Pull out every line in the data that has the string "congruence" in it.

======== RECORDS

Lemma uvm_unmap_gap σ u vpn e r a es :
  uvm_ok σ u -> 0 <= vpn -> e < user_pages -> vpn < r_start r < e ->
  rm_free (areas u) vpn (r_start r) -> rm_at (areas u) (r_start r) = Some (r, a) ->
  rm_range (areas u) (mkRange vpn e) = Ret ((r, a) :: es) -> data_end (areas u) e ->
  exists mid m' mem, let σ' := with_mem σ mem in
    uvm_unmap u (vpn * 4096) ((e - vpn) * 4096) σ = Ret (Ok mid, with_areas u m', σ') /\
    cut_out σ σ' u (with_areas u m') mid vpn (Z.min e (r_end r)) /\
    (r_end r <= e -> forall k, r_end r <= k -> rm_at m' k = rm_at (areas u) k).
Proof.
  intros Hok Hvpn He Hrs Hfree Ea Ees Hde. pose proof (uv_space _ _ Hok) as Hs.
  destruct (page_span vpn e ltac:(lia) He) as (E1 & E2 & E3 & E4).
  destruct (space_at _ _ _ _ Hs Ea) as (Ha & Hr & Hk1 & Hk2).
  assert (Hat : forall v, in_range v r -> rm_at (areas u) v = Some (r, a)).
  { intros v Hv. apply (rm_at_same 0 _ (r_start r)); [apply Hs|done|exact Hv]. }
  destruct (split_gap a vpn Ha) as (front & l & Hl & Esp & Hff & Hfe); [rewrite Hr; lia|]. rewrite Hr in Hl, Esp.
  destruct (rm_set_spec 0 (areas u) _ r a front (so_map _ Hs) Ea) as [Hm1 A1].
  assert (K1 : rm_at (rm_set (areas u) (r_start r) front) (r_start r) = Some (r, front)) by (rewrite A1; by zcmp).
  destruct (rm_force_remove_spec 0 _ _ r front Hm1 K1) as (m2 & Er & Hm2 & A2).
  assert (A3 : forall v, rm_at m2 v = if (r_start r <=? v) && (v <? r_end r) then None else rm_at (areas u) v).
  { intros v. rewrite A2, A1. by destruct (_ && _). }
  destruct (unmap_mid_gap σ u m2 r a vpn e l Hok Ha (uv_wf _ _ Hok _ _ _ Ea) Hr ltac:(lia) ltac:(lia) Hl Hat Hfree Hde)
    as (mid' & m' & mem & Em & Hcut & Heq); [|done|].
  { constructor; [done|]. intros k r' x. rewrite A3. destruct (_ && _); [done|]. apply (so_area _ Hs). }
  exists mid', m', mem. cbv zeta. split; [|split; [done|]].
  - unfold uvm_unmap. rewrite E1, E2, E3. unfold try_union. rewrite E4.
    erewrite run_bind; [|unfold vm_lift; cbn [try_union_loop]; destruct (Z.ltb_spec vpn e); [|lia];
      rewrite (rm_get_at 0), Hfree by (apply Hs || lia); done].
    cbn [snd]. unfold unmap_front. rewrite (rm_get_key_value_at 0), Hfree by (apply Hs || lia). rewrite E4.
    erewrite run_bind; [|unfold vm_lift; rewrite Ees; done]. cbn [head]. cbn beta iota.
    rewrite Esp. cbv beta iota zeta. rewrite Hfe.
    erewrite (run_bind _ _ σ m2 σ); [exact Em|]. erewrite run_bind; [|unfold vm_lift; rewrite Er; done]. cbn [fst snd].
    by erewrite run_bind by by apply area_drop_empty.
  - intros Hle k Hk. rewrite (Heq Hle), A3. destruct (Z.ltb_spec k (r_end r)); [lia|]. by rewrite andb_false_r.
Qed.

(** Either every page of the range is mapped, or it does not end in the file part
    of a data segment. *)
Definition tail_ok m (lo hi : Z) : Prop := (forall v, lo <= v < hi -> rm_at m v <> None) \/ data_end m hi.

Lemma tail_ok_info m m' lo lo' hi :
  tail_ok m lo hi -> lo <= lo' -> (forall v, lo' <= v -> space_info m' v = space_info m v) -> lo' < hi -> tail_ok m' lo' hi.
Proof.
  intros [H|H] Hle Hi Hlt.
  - left. intros v Hv. specialize (H v ltac:(lia)). specialize (Hi v ltac:(lia)). unfold space_info in Hi.
    destruct (rm_at m v) as [[]|]; [|done]. by destruct (rm_at m' v).
  - right. intros perm fl src fr. rewrite Hi by lia. apply H.
Qed.

(** [unmap] of whole pages, wherever they start. *)
Lemma uvm_unmap_any σ u vpn e :
  uvm_ok σ u -> 0 <= vpn < e -> e < user_pages -> mergeable (areas u) vpn e -> tail_ok (areas u) vpn e ->
  let call := uvm_unmap u (vpn * 4096) ((e - vpn) * 4096) σ in
  (rm_free (areas u) vpn e /\ call = Ret (Err EINVAL, u, σ)) \/
  (exists mid u' σ' c, call = Ret (Ok mid, u', σ') /\ vpn < c <= e /\ cut_out σ σ' u u' mid vpn c /\
     mergeable (areas u') c e /\
     forall k r a, vpn <= k < e -> rm_free (areas u) vpn k -> rm_at (areas u) k = Some (r, a) -> Z.min e (r_end r) <= c).
Proof.
  intros Hok Hv He Hmg Ht call. pose proof (uv_space _ _ Hok) as Hs. unfold call.
  destruct (page_span vpn e Hv He) as (E1 & E2 & E3 & E4).
  destruct (rm_at (areas u) vpn) as [[r a]|] eqn:Ea.
  - right. destruct (uvm_unmap_ok Small Small_low σ u (vpn * 4096) ((e - vpn) * 4096) r a Hok)
      as (mid & m & mem & c & E & Hc & Hmin & Hok' & Hk & Hm & _ & Hr & Hin & Hi & Hmg' & Hpg); rewrite ?E1, ?E2 in *; try done; try lia.
    exists mid, (with_areas u m), (with_mem σ mem), c. split; [done|]. split; [lia|]. split; [|split; [done|]].
    2:{ intros k r' a' Hkv Hfk Ek. destruct (decide (k = vpn)) as [->|]; [congruence|]. by rewrite Hfk in Ea by lia. }
    constructor; try done; [by rewrite Hr|]. intros v. rewrite frame_at_info.
    destruct ((vpn <=? v) && (v <? c)) eqn:Eb.
    + rewrite Hin by (bool_to_prop; lia). done.
    + destruct (frames mid !! v) eqn:Ev; [|done]. apply (ao_frames mid Hm) in Ev. rewrite Hr in Ev.
      unfold in_range in Ev. cbn [r_start r_end] in Ev. revert Eb. by zcmp.
  - destruct (rm_range_head 0 (areas u) vpn e) as [[Hfree Ees]|(r & a & es & Ees & Hrs & Hfree & Ea')];
      [apply Hs|lia|done|left|right].
    + split; [done|]. unfold uvm_unmap. rewrite E1, E2, E3. unfold try_union. rewrite E4.
      erewrite run_bind; [|unfold vm_lift; cbn [try_union_loop]; destruct (Z.ltb_spec vpn e); [|lia];
        rewrite (rm_get_at 0), Ea by apply Hs; done].
      cbn [snd]. unfold unmap_front. rewrite (rm_get_key_value_at 0), Ea by apply Hs. rewrite E4.
      erewrite run_bind; [|unfold vm_lift; rewrite Ees; done]. cbn. by destruct u.
    + destruct Ht as [Ht|Ht]; [by destruct (Ht vpn ltac:(lia))|].
      destruct (space_at _ _ _ _ Hs Ea') as (Ha & Hr & Hk1 & Hk2).
      destruct (uvm_unmap_gap σ u vpn e r a es Hok) as (mid & m' & mem & E & Hcut & Hsame); try done; try lia.
      exists mid, (with_areas u m'), (with_mem σ mem), (Z.min e (r_end r)). split; [done|]. split; [lia|].
      split; [done|]. split.
      2:{ intros k r' a' Hkv Hfk Ek. destruct (Z.lt_trichotomy k (r_start r)) as [?|[->|?]].
          - by rewrite Hfree in Ek by lia.
          - rewrite Ek in Ea'. injection Ea' as -> _. lia.
          - by rewrite Hfk in Ea' by lia. }
      intros k rk x r' y Hk. cbn [areas with_areas]. rewrite Hsame by lia. intros Ex Hex.
      pose proof (rm_at_range _ _ _ _ _ (so_map _ Hs) Ex). rewrite Hsame by lia. apply (Hmg k rk x); (done || lia).
Qed.

(** ** References *)

(** The frames of all pages, as one map. *)
Definition frame_map m : gmap Z Z := foldr (fun e fm => frames (n_value e.2) ∪ fm) ∅ m.

Lemma frame_map_at m v : space_ok m -> frame_map m !! v = frame_at m v.
Proof.
  intros [Hm Ha]. assert (Hin : forall s n, (s, n) ∈ m -> forall v p, frames (n_value n) !! v = Some p -> s <= v < n_end n).
  { intros s n He w p Hw. pose proof (rm_ok_bounds _ _ Hm) as [_ Hb]. specialize (Hb _ _ He).
    destruct (Ha s (mkRange s (n_end n)) (n_value n)) as [Hok Hr]; [apply (rm_at_some_in 0); (done || lia)|].
    apply (ao_frames _ Hok) in Hw. by rewrite Hr in Hw. }
  clear Ha. unfold frame_at. revert Hm Hin. generalize 0. induction m as [|[s n] m IH]; intros lo Hm Hin; [done|].
  destruct Hm as [Hs Hm]. cbn [frame_map foldr rm_at snd]. rewrite lookup_union.
  specialize (IH _ Hm ltac:(intros; eapply Hin; [by right|done])). fold (frame_map m). rewrite IH.
  destruct ((s <=? v) && (v <? n_end n)) eqn:Eb; cbn.
  - rewrite (rm_at_below (n_end n)) by (done || (bool_to_prop; lia)). cbn. by destruct (frames (n_value n) !! v).
  - destruct (frames (n_value n) !! v) eqn:Ev; [|by destruct (rm_at m v ≫= _)].
    destruct (Hin s n (list_elem_of_here _ _) v _ Ev). revert Eb. by zcmp.
Qed.

(** How many pages show the frame. *)
Definition pages_with (fm : gmap Z Z) (p : Z) : Z := Z.of_nat (size (filter (fun e => e.2 = p) fm)).

Lemma pages_with_nonneg fm p : 0 <= pages_with fm p.
Proof. unfold pages_with. lia. Qed.

Lemma pages_with_union fm1 fm2 p : fm1 ##ₘ fm2 -> pages_with (fm1 ∪ fm2) p = pages_with fm1 p + pages_with fm2 p.
Proof.
  intros Hd. unfold pages_with. rewrite map_filter_union, map_size_disj_union; [lia| |done].
  apply map_disjoint_filter. done.
Qed.

Lemma pages_with_one fm v p : fm !! v = Some p -> 1 <= pages_with fm p.
Proof.
  intros Hv. unfold pages_with. destruct (size (filter _ fm)) eqn:E; [|lia]. apply map_size_empty_inv in E.
  exfalso. assert (Hf : filter (fun e : Z * Z => e.2 = p) fm !! v = Some p) by by apply map_lookup_filter_Some.
  by rewrite E in Hf.
Qed.

Lemma occ_bt_iter fm p : occ p (bt_iter fm) = pages_with fm p.
Proof.
  unfold occ, pages_with. f_equal. rewrite bt_iter_perm, map_filter_alt.
  rewrite <- length_map_to_list, map_to_list_to_map; [done|]. apply (sublist_NoDup _ (map_to_list fm).*1); [apply NoDup_fst_map_to_list|].
  apply fmap_sublist, sublist_filter.
Qed.

(** Every count is the pages that show the frame plus what others hold; the zero
    page and the page caches hold theirs. *)
Record counted σ (fm : gmap Z Z) (held : Z -> Z) : Prop := {
  ct_count p x : mc_arcs σ !! p = Some x -> sp_rc x = pages_with fm p + held p;
  ct_held p : 0 <= held p;
  ct_zero : 0 < held zero_arc;
  ct_file k p : mc_file_pages σ !! k = Some p -> 0 < held p;
  ct_shm k p : mc_shm_pages σ !! k = Some p -> 0 < held p;
  ct_managed p x : mc_arcs σ !! p = Some x -> held p = 0 -> frames_of (sp_data x) ⊆ fa_managed (mc_fa σ);
}.

(** Returning a frame nobody uses to the allocator. *)
Lemma mc_ok_freed σ pt p x fa :
  mc_ok σ pt -> mc_arcs σ !! p = Some x -> p <> zero_arc ->
  (forall k, mc_file_pages σ !! k <> Some p) -> (forall k, mc_shm_pages σ !! k <> Some p) ->
  fa_wf fa -> fa_free fa = free σ ∪ frames_of (sp_data x) ->
  mc_ok (with_fa (with_arcs σ (delete p (mc_arcs σ))) fa) pt.
Proof.
  intros [Hpt Ha Hi (z & n & Hz & Hz0) Hc Hs] Hp Hpz Hpc Hps Hwf Hfr.
  destruct (Ha p x Hp) as (f & Ef & _ & Hff & Hft & _).
  assert (Hfree : forall g, g ∈ fa_free fa <-> g ∈ free σ \/ g = f).
  { intros g. rewrite Hfr, elem_of_union, elem_of_frames, Ef. cbn [one r_start r_end]. split; intros [?|?]; auto; right; lia. }
  constructor; cbn [mc_mem mc_fa mc_arcs mc_file_pages mc_shm_pages with_fa with_arcs].
  - apply (pt_frame (mc_mem σ) (mc_mem σ) (mc_fa σ)); try done. intros w Hw. rewrite Hfree. intros [H| ->].
    + destruct Hw as (q & Hq & E). by apply (pti_table _ _ _ Hpt q w).
    + by apply Hft.
  - intros q y [Hne Hq]%lookup_delete_Some. destruct (Ha q y Hq) as (g & Eg & Hppn & Hgf & Hgt & Hrc).
    exists g. do 2 (split; [done|]). split; [|done]. unfold free. cbn [mc_fa with_fa]. rewrite Hfree.
    intros [H| ->]; [done|]. apply Hne. apply (Hi p q x y); congruence.
  - intros q q' y y' [_ Hq]%lookup_delete_Some [_ Hq']%lookup_delete_Some. by apply (Hi q q').
  - exists z, n. split; [|done]. by rewrite lookup_delete_ne.
  - intros k q Hk. destruct (Hc k q Hk) as [y Hy]. exists y. rewrite lookup_delete_ne; [done|]. intros <-. by apply (Hpc k).
  - intros k q Hk. destruct (Hs k q Hk) as [y Hy]. exists y. rewrite lookup_delete_ne; [done|]. intros <-. by apply (Hps k).
Qed.

(** Nothing but pages of address spaces holds the frame. *)
Definition loose σ (p : Z) (x : StrongArcPayload Range) : Prop :=
  p <> zero_arc /\ (forall k, mc_file_pages σ !! k <> Some p) /\ (forall k, mc_shm_pages σ !! k <> Some p) /\
  frames_of (sp_data x) ⊆ fa_managed (mc_fa σ).

(** One handle dropped: the count goes down, and the last one frees the frame. *)
Lemma vm_arc_drop_ok σ pt p x :
  mc_ok σ pt -> mc_arcs σ !! p = Some x ->
  (sp_rc x = 1 -> loose σ p x) ->
  exists h fa, let σ' := with_fa (with_arcs σ h) fa in
    vm_arc_drop p σ = Ret (tt, σ') /\ mc_ok σ' pt /\ fa_managed fa = fa_managed (mc_fa σ) /\
    h = (if sp_rc x =? 1 then delete p (mc_arcs σ)
         else <[p := mkPayload (sp_data x) (sp_rc x - 1)]> (mc_arcs σ)) /\
    fa_free fa = (if sp_rc x =? 1 then free σ ∪ frames_of (sp_data x) else free σ).
Proof.
  intros Hok Hp Hlast. destruct (mo_arc σ pt Hok p x Hp) as (f & Ef & Hppn & Hff & Hft & Hrc).
  unfold vm_arc_drop, arc_drop, rc_fetch_sub, set_rc, arc_free, arc_get_owners. rewrite Hp. cbn [unwrap obind].
  rewrite wsub_small by (unfold is_usize, usize_max in *; lia).
  destruct (Z.eqb_spec (sp_rc x) 1) as [E1|Hne].
  - destruct (Hlast E1) as (Hz & Hpc & Hps & Hmg).
    destruct (fa_dealloc_law (mc_fa σ) (sp_data x)) as (fa & Ed & Hw & Hfr & Hm).
    { apply (pti_alloc _ _ _ (mo_pt σ pt Hok)). }
    { done. }
    { intros g. rewrite elem_of_frames, Ef. cbn [one r_start r_end]. intros Hg1 Hg2.
      replace g with f in Hg2 by lia. by apply Hff. }
    exists (delete p (mc_arcs σ)), fa. cbv zeta. split; [|split; [by apply (mc_ok_freed σ pt p x)|done]].
    rewrite lookup_insert_eq. cbn [unwrap obind]. rewrite delete_insert_eq. unfold vm_drop_trackers. cbn [vm_fold].
    unfold vm_drop_tracker, FrameTracker_drop. cbn [mc_fa with_arcs]. erewrite run_bind; [done|].
    cbn [mc_fa with_arcs sp_data]. by rewrite Ed.
  - exists (<[p := mkPayload (sp_data x) (sp_rc x - 1)]> (mc_arcs σ)), (mc_fa σ). cbv zeta.
    split; [by destruct σ|]. split; [|done].
    assert (E : with_fa (with_arcs σ (<[p := mkPayload (sp_data x) (sp_rc x - 1)]> (mc_arcs σ))) (mc_fa σ) =
      with_arcs σ (<[p := mkPayload (sp_data x) (sp_rc x - 1)]> (mc_arcs σ))) by by destruct σ.
    rewrite E. apply arcs_count_ok; (done || lia).
Qed.

(** What [n] drops leave of a payload. *)
Definition less (n : Z) (x : StrongArcPayload Range) : option (StrongArcPayload Range) :=
  if sp_rc x =? n then None else Some (mkPayload (sp_data x) (sp_rc x - n)).

(** The heap after one drop. *)
Definition dropped_once (h h1 : arc_heap Range) (p : Z) (x : StrongArcPayload Range) : Prop :=
  h !! p = Some x /\ forall q, h1 !! q = if bool_decide (p = q) then less 1 x else h !! q.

================

> [OUTPUT BELOW]:
    2:{ intros k r' a' Hkv Hfk Ek. destruct (decide (k = vpn)) as [->|]; [congruence|]. by rewrite Hfk in Ea by lia. }
    intros [H| ->]; [done|]. apply Hne. apply (Hi p q x y); congruence.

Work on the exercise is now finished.